Excerpted records Block Start
(** A response with status 200 is the end of the one path on which
    nothing failed. *)
Lemma post_ok (req : NextRequest) (w w' : World) (resp : NextResponse) :
  post req w = (Returned resp, w') ->
  status resp = 200%Z ->
  exists fields f processedBytes w1 json,
    req_formData req = Returned fields /\
    lookup "file" fields = Some (FormFile f) /\
    file_type f = "application/pdf" /\
    (file_size f <= maxBytes)%Z /\
    truncate (file_bytes f) w = (Returned processedBytes, w1) /\
    call processedBytes w1 = (Returned json, w') /\
    resp = NextResponse_json [("data", json)] 200.
Proof.
  destruct (req_formData req) as [e|fields] eqn:H.
  - rewrite (post_form_unreadable req e w H). intros [= <- <-]. discriminate.
  - destruct (lookup "file" fields) as [[s|f]|] eqn:Hf.
    + rewrite (post_no_file req fields w H) by (rewrite Hf; discriminate).
      intros [= <- <-]. discriminate.
    + destruct (String.eqb_spec (file_type f) "application/pdf") as [Ht|Ht].
      * destruct (Z_gt_le_dec (file_size f) maxBytes) as [Hs|Hs].
        -- rewrite (post_too_large req fields f w H Hf Ht Hs).
           intros [= <- <-]. discriminate.
        -- rewrite (post_accepted req fields f w H Hf Ht Hs).
           destruct (truncate (file_bytes f) w) as [[e|processed] w1] eqn:Htr.
           ++ intros [= <- <-]. discriminate.
           ++ destruct (call processed w1) as [[e|json] w2] eqn:Hc.
              ** intros [= <- <-]. discriminate.
              ** intros [= <- <-] _.
                 exists fields, f, processed, w1, json. auto 10.
      * rewrite (post_not_pdf req fields f w H Hf Ht).
        intros [= <- <-]. discriminate.
    + rewrite (post_no_file req fields w H) by (rewrite Hf; discriminate).
      intros [= <- <-]. discriminate.
Qed.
Excerpted records Block End
▶ **Exercise**
If a line of the data contains the word "truncate", it should be counted; state the total and nothing more.

▶ **Exercise result**
2